Thursday, December 27, 2012

December 29, 2012

Vayechi, Genesis 47:28–50:26

Seeing The Bigger Picture


Joseph reminds us that our perspective of reality is limited compared to the ultimate meaning that God perceives.


Remember the Midrash of the blind people and the elephant? Each one touched a different part of the animal and then described the elephant based on their own particular perceptions.

One compared the elephant to a long, powerful tube. A second portrayed the elephant as an enormous barrel. A third, feeling the elephant’s ears, depicted it as resembling large drapes. Each person described what they knew--accurate as a characterization of part of the elephant, but completely misleading as a representation of the entire animal.

That same discrepancy between individual perception and objective reality recurs every day. All of us view the world through our own eyes, listen to its sounds through our own ears, and analyze what we see and hear through our own blend of personality, culture and training. The world we live with--a filtering of external fact through subjective perception and collective history--is literally one of our own making.

As a result, we often do not recognize the larger import of events because we are chained to our own particularity. The truth is that we plan our behavior from our own perspective, and we analyze the consequences from our own perspective.

The Larger Picture
The result is that we often fail to perceive the larger picture.
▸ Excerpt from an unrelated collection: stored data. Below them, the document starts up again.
(** * The alert engine of the inventory application (pages/alerts.py)

    A shallow embedding of the alert evaluation and acknowledgment code:
    [get_current_alerts], [check_expiry_alerts], [check_stock_alerts],
    [get_alert_settings], [save_alert_settings], [acknowledge_alerts] and
    [send_alert_summary_email], together with the part of the PostgreSQL
    store they touch (the [inventory] and [alert_settings] tables of
    database.py and alerts.py).

    Conventions.
    - A Python [date] is its proleptic Gregorian ordinal ([date.toordinal()]),
      a [Z]; [CURRENT_DATE] of the server and [datetime.now().date()] of the
      client are the same day of one clock reading. The dates of the store
      and of the clock lie in [date.min, date.max]; a sum of a date and a
      [timedelta] that leaves this range is an OverflowError ([date_add]).
    - An evaluation takes one reading of the clock, which gives its day and
      dates its alerts. [acknowledge_alerts] reads the clock anew at each
      UPDATE and stores what it read: it takes its readings from a stream
      [nat -> clock], the k-th UPDATE of a call getting the k-th reading.
    - A row fetched through [cur.fetchall()] is a tuple of dynamically typed
      values, a [list pyval]; [item[i]] is a list lookup.
    - A Python exception is the [Raise] result of the error monad; every
      [try: ... except Exception] of the source is a [match] on it.
    - psycopg2 connections are transactional (autocommit is off and
      database.py never turns it on): statements act on a working copy that
      reaches the store only through [conn.commit()].
    - Text is made of characters with code points below 256; the digit and
      white-space classes are those of Python's [str] on this range, and
      [int] is that of CPython 3.11 with its default limit of 4300 digits.
      The numbers that come out of the store (record numbers, counts,
      settings) are below that size, so [str] of a number never fails.
    - Messages shown through [st.error] and the rows that the audit
      trigger adds to [audit_log] are left out. *)

From Stdlib Require Import ZArith List Ascii String DecimalString Lia.
From Stdlib Require DecimalPos DecimalZ.
From stdpp Require Import base option list strings gmap.
Lemma basis_zero_below_min_knot_witness :
  SplineFitter.basis (Sc (-1)) (Sc 1) (Sc 0) (Sc 3) = Ok (Sc 0) /\
  SplineFitter.basis (Arr [-1; 0]) (Sc 1) (Sc 0) (Sc 3) = Ok (Arr [0; 0]).
Proof.
  destruct (basis_zero_below_min_knot 1 0 3) as (H1 & H2 & _); [lra | lra |].
  split; [apply H1; lra | apply (H2 [-1; 0])].
  repeat constructor; lra.
Defined.


(** * Further properties of the module *)

(** ** Reading one subject off a returned array *)

Lemma zip_with_subject {A B C : Type} (f : A -> B -> C) (l : list A)
    (k : list B) (i : nat) (a : A) (b : B) (c : C) :
  l !! i = Some a -> k !! i = Some b -> zip_with f l k !! i = Some c ->
  c = f a b.
Proof.
  intros Ha Hb Hc. rewrite lookup_zip_with, Ha, Hb in Hc. simpl in Hc.
  by injection Hc.
Qed.

Lemma PHSpline_subject (base : list (gmap string value))
    (params : gmap string (list R)) (Xs : gmap string (list (list R)))
    (beta : list R) (phi1 phi2 : R) (X : list (list R)) (ts v : list R)
    (i : nat) (row : list R) (t h : R) :
  regression_inputs params Xs beta phi1 X ts ->
  params !! "phi2_" = Some [phi2] ->
  PHSplineFitter._cumulative_hazard (new (PHSplineFitter.mro base)) params (Arr ts) Xs
    = Ok (Arr v) ->
  subject X ts v i row t h ->
  h = exp (np.inner row beta)
      * exp (phi1 * ln t
             + phi2 * basis_spec (ln t) (ln 1.769) (ln 0.1972) (ln 6.728)).
Proof.
  intros Hin Hphi2 E (Hrow & Ht & Hh).
  rewrite (PHSpline_published _ _ _ _ _ _ _ _ Hin Hphi2) in E.
  injection E as <-.
  by apply (zip_with_subject _ _ _ _ _ _ _ Hrow Ht Hh).
Qed.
We become blind to the harmony and unity that links everything that exists to each other and provides coherence by reference to the source of all existence.

That same inability to see the larger picture is exemplified by the fears of Josephs’s brothers. Recall that the entire family--the patriarch Jacob and the eleven remaining sons had moved to Egypt upon Joseph’s recommendation. They settled in Goshen and busied themselves with shepherding sheep. Throughout this time, the courtier, Joseph, treated his family with great honor and love.
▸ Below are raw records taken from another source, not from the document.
(** Line 89: [int x = (-yw * imageSize.width / worldSize.width) + imageSize.width / 2;]
    [imageSize.width / 2] is a quotient of [int]s. *)
Definition topview_x (worldSize imageSize : Size.t) (yw : float32) : option Z :=
  defined (to_int (f_add (f_div (f_mul (f_neg yw) (f_of_Z (Size.width imageSize)))
                                (f_of_Z (Size.width worldSize)))
                         (f_of_Z (Z.quot (Size.width imageSize) 2)))).

(** Lines 78-99: one turn of the loop over the points of a box; the state is
    the variables of the loop and the calls made so far. *)
Definition point_step (worldSize imageSize : Size.t) (currColor : Scalar)
    (st : Extent.t * list Call) (it2 : LidarPoint) : option (Extent.t * list Call) :=
  let e := fst st in
  let xw := d2f (x it2) in
  let yw := d2f (y it2) in
  let xwmin := if flt (Extent.xwmin e) xw then Extent.xwmin e else xw in
  let ywmin := if flt (Extent.ywmin e) yw then Extent.ywmin e else yw in
  let ywmax := if fgt (Extent.ywmax e) yw then Extent.ywmax e else yw in
  yImg ← topview_y worldSize imageSize xw;
  xImg ← topview_x worldSize imageSize yw;
  let top := if Extent.top e <? yImg then Extent.top e else yImg in
  let left := if Extent.left e <? xImg then Extent.left e else xImg in
  let bottom := if Extent.bottom e >? yImg then Extent.bottom e else yImg in
  let right := if Extent.right e >? xImg then Extent.right e else xImg in
  Some (Extent.mk top left bottom right xwmin ywmin ywmax,
        snd st ++ [circle (mkPoint xImg yImg) 4 currColor (-1)]).

(** [cv::Point2f(left-250, bottom+dy)] passed for the [cv::Point org] of
    [putText]: the two [int] sums are converted to [float] and back to [int]
    by [saturate_cast]. *)
Definition text_org (left bottom dy : Z) : option Point :=
  ox ← int_add left (-250);
  oy ← int_add bottom dy;
  orgx ← defined (cvRound (f_of_Z ox));
  orgy ← defined (cvRound (f_of_Z oy));
  Some (mkPoint orgx orgy).

(** Lines 69-110: one turn of the loop over the boxes; the state is the
    calls made so far. *)
Definition draw_box (worldSize imageSize : Size.t) (calls : list Call) (it1 : BoundingBox)
  : option (list Call) :=
  let currColor := random_color (boxID it1) in
  st ← foldO (point_step worldSize imageSize currColor) (lidarPoints it1) (extent0, calls);
  let e := fst st in
  org1 ← text_org (Extent.left e) (Extent.bottom e) 50;
  org2 ← text_org (Extent.left e) (Extent.bottom e) 125;
  Some (snd st ++
        [rectangle (mkPoint (Extent.left e) (Extent.top e))
                   (mkPoint (Extent.right e) (Extent.bottom e)) (scalar 0 0 0) 2;
         putText (id_and_count (boxID it1) (size_as_int (length (lidarPoints it1))))
                 org1 FONT_ITALIC 2 currColor;
         putText (xmin_and_width (f2d (Extent.xwmin e))
                                 (f2d (f_sub (Extent.ywmax e) (Extent.ywmin e))))
                 org2 FONT_ITALIC 2 currColor]).

(** Line 113: [float lineSpacing = 2.0;] *)
Definition lineSpacing : float32 := f_of_Z 2.

(** Line 114: [int nMarkers = floor(worldSize.height / lineSpacing);] *)
Definition nMarkers (worldSize : Size.t) : option Z :=
  n ← Zfloor (f_div (f_of_Z (Size.height worldSize)) lineSpacing);
  if in_int_range n then Some n else None.

(** Line 115: [for (size_t i = 0; i < nMarkers; ++i)].  The comparison is
    made in [size_t]: the values of [i] are those below [nMarkers] read as an
    unsigned 64-bit number. *)
Definition marker_indices (n : Z) : list Z :=
  map Z.of_nat (seq 0 (Z.to_nat (to_unsigned_long n))).

(** Lines 117-118: the marker line of index [i]. *)
Definition marker (worldSize imageSize : Size.t) (i : Z) : option Call :=
  yImg ← defined (to_int (f_add (f_div (f_mul (f_neg (f_mul (f_of_Z i) lineSpacing))
                                              (f_of_Z (Size.height imageSize)))
                                       (f_of_Z (Size.height worldSize)))
                                (f_of_Z (Size.height imageSize))));
  Some (line (mkPoint 0 yImg) (mkPoint (Size.width imageSize) yImg) (scalar 255 0 0)).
But with the death of Jacob, Joseph’s brothers become terrified that there are no longer any restraints on their powerful sibling. Perhaps, they reason, Joseph was kind to us and protected us for our father’s sake, out of respect for his feelings. Now that our father no longer lives, our brother will seek revenge on us for all the evil we did to him.

From the perspective of the brothers, what they did to Joseph was certainly unforgivable. After all, they discussed killing him, and only later decided to sell him into slavery. All of Joseph’s suffering as a slave in Potiphar’s house and in the Egyptian prison was the fault of his brothers back in Canaan. From their perspective, and from him, Joseph had every right to be furious with them.

Response to Their Fear
Yet Joseph’s position as a religious role model emerges from his response to their fear. Rather than restricting his perspective to his own subjective position, Joseph struggles to understand what happened from God’s vantage point. So he says,

"Have no fear! Am I a substitute for God? Besides, although you intended me harm, God intended it for good, so as to bring about the present result--the survival of many people. And so, fear not. I will sustain you and your children.”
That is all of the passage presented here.